__Data provided__.

(** * TextCraft-AI: the document encryption subsystem

    A shallow embedding of the password/recovery-key encryption code of
    [durga.py], [AI.py] and [passward.py], and the properties of the
    specification checked against it.

    Conventions.
    - [bytes] is Python's [bytes]: a list of [Byte.byte].
    - A Python [str] is represented by a Rocq [string] holding its UTF-8
      encoding, so [str.encode()] is [list_byte_of_string] and
      [bytes.decode('utf-8')] is a validity check. A [str] that holds a
      lone surrogate has no UTF-8 encoding ([str.encode()] raises): the
      texts and passwords the programs encode are taken to hold none.
      Such a [str] can come out of [json.loads], from an escape; its
      surrogate is then held in three bytes, so that [len], [strip] and
      [json.dumps] see it.
    - Exceptions are values of [exn]; a computation that may raise and may
      draw randomness lives in the monad [M] over the [world].
    - The functions of the [cryptography] package are modelled from their
      documented behaviour over an abstract hash function and an abstract
      block cipher (the backend), which are Section variables. The backend
      also holds what the code gets from Qt and from the interpreter and
      what this development does not fix: how [QTextEdit.setText] reads a
      text, and the limits of [json.loads]. *)

From Stdlib Require Import List Bool Arith Lia NArith ZArith.
From Stdlib.Strings Require Import String Ascii Byte.
Import ListNotations.
Lemma texted_app f m m1 m2 x y t1 t2 :
  texted f m m1 x y t1 ->
  texted f m1 m2 (x + Z.of_nat (length t1)) y t2 ->
  texted f m m2 x y (t1 ++ t2).
Proof.
  intros H1 H2 x' y'. rewrite H2, H1. unfold text_at.
  destruct (y' =? y) eqn:Ey; cbn [andb]; [|reflexivity].
  destruct (In (Pt x' y') (Bounds f)) eqn:HIn;
    [|by rewrite !andb_false_r].
  rewrite !andb_true_r.
  destruct (x <=? x') eqn:Ex.
  - destruct (x + Z.of_nat (length t1) <=? x') eqn:Ex1.
    + rewrite lookup_app_r by lia.
      replace (Z.to_nat (x' - x) - length t1)%nat
        with (Z.to_nat (x' - (x + Z.of_nat (length t1)))) by lia.
      destruct (t2 !! _); [reflexivity|].
      by rewrite (lookup_ge_None_2 t1) by lia.
    + by rewrite lookup_app_l by lia.
  - destruct (x + Z.of_nat (length t1) <=? x') eqn:Ex1; [|reflexivity].
    exfalso. apply Z.leb_le in Ex1. apply Z.leb_gt in Ex. lia.
Qed.

Lemma Set_texted m f x y c :
  wf m f ->
  exists m', Set_ m f x y c = Ok m' /\ wf m' f /\ texted f m m' x y [c].
Proof.
  intros Hwf. destruct (Set_At m f x y c Hwf) as (m' & HS & Hwf' & _ & HA).
  exists m'. split; [exact HS|]. split; [exact Hwf'|].
  intros x' y'. rewrite HA. unfold text_at.
  destruct (y' =? y) eqn:Ey; [|by rewrite !andb_false_r].
  apply Z.eqb_eq in Ey. subst y'.
  destruct (x' =? x) eqn:Ex.
  - apply Z.eqb_eq in Ex. subst x'. rewrite Z.leb_refl, Z.sub_diag.
    by destruct (In (Pt x y) (Bounds f)).
  - rewrite andb_false_r. cbn [andb].
    destruct (x <=? x') eqn:Ex'; [|reflexivity].
    destruct (In (Pt x' y) (Bounds f)); [|reflexivity]. cbn [andb].
    destruct (Z.to_nat (x' - x)) as [|k] eqn:Ek; [lia|reflexivity].
Qed.
(** C7 at a click on an element that is not there: the failure is
    recorded and the log holds the click and no wait. *)
Lemma executeAction_skips_settle_when_call_throws_witness :
  known_type click_missing = true /\
  driver_op click_missing Sample.login_page
  = (Thrown (JsError.mk "No element found for selector: #missing"),
     Sample.login_page) /\
  executeAction click_missing (Sample.fresh Sample.login_page) =
  (Normal tt,
   mkState Sample.login_page [Click (Some "#missing")] false
     ["Failed to execute click: No element found for selector: #missing"]).
Proof.
  refine (conj eq_refl (conj eq_refl _)).
  exact (proj1 (executeAction_skips_settle_when_call_throws
                  click_missing (Sample.fresh Sample.login_page)
                  (JsError.mk "No element found for selector: #missing")
                  Sample.login_page eq_refl eq_refl)).
Defined.

(** The same over [executeActions]: one action, one failure, no wait. *)
Lemma executeActions_no_settle_after_failure :
  executeActions [click_missing] (Sample.fresh Sample.login_page) =
  (Normal ["Failed to execute click: No element found for selector: #missing"],
   mkState Sample.login_page [Click (Some "#missing")] false
     ["Failed to execute click: No element found for selector: #missing"]) /\
  count_waits
    (log (snd (executeActions [click_missing]
                              (Sample.fresh Sample.login_page)))) = 0.
Proof. split; reflexivity. Qed.







(* ================================================================== *)
(** * The task and the route                                          *)
(* ================================================================== *)

Section Task.

Context {E : Type} `{Collaborators E}.

Variables (url task : string) (st : State E).

Ltac run_stage :=
  unfold bind at 1; unfold call at 1; simpl.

__What this task involves__.
Collect each line above holding the string "Bounds".

__Exercise answer__.
  destruct (In (Pt x' y') (Bounds f)) eqn:HIn;
    by destruct (In (Pt x y) (Bounds f)).
    destruct (In (Pt x' y) (Bounds f)); [|reflexivity]. cbn [andb].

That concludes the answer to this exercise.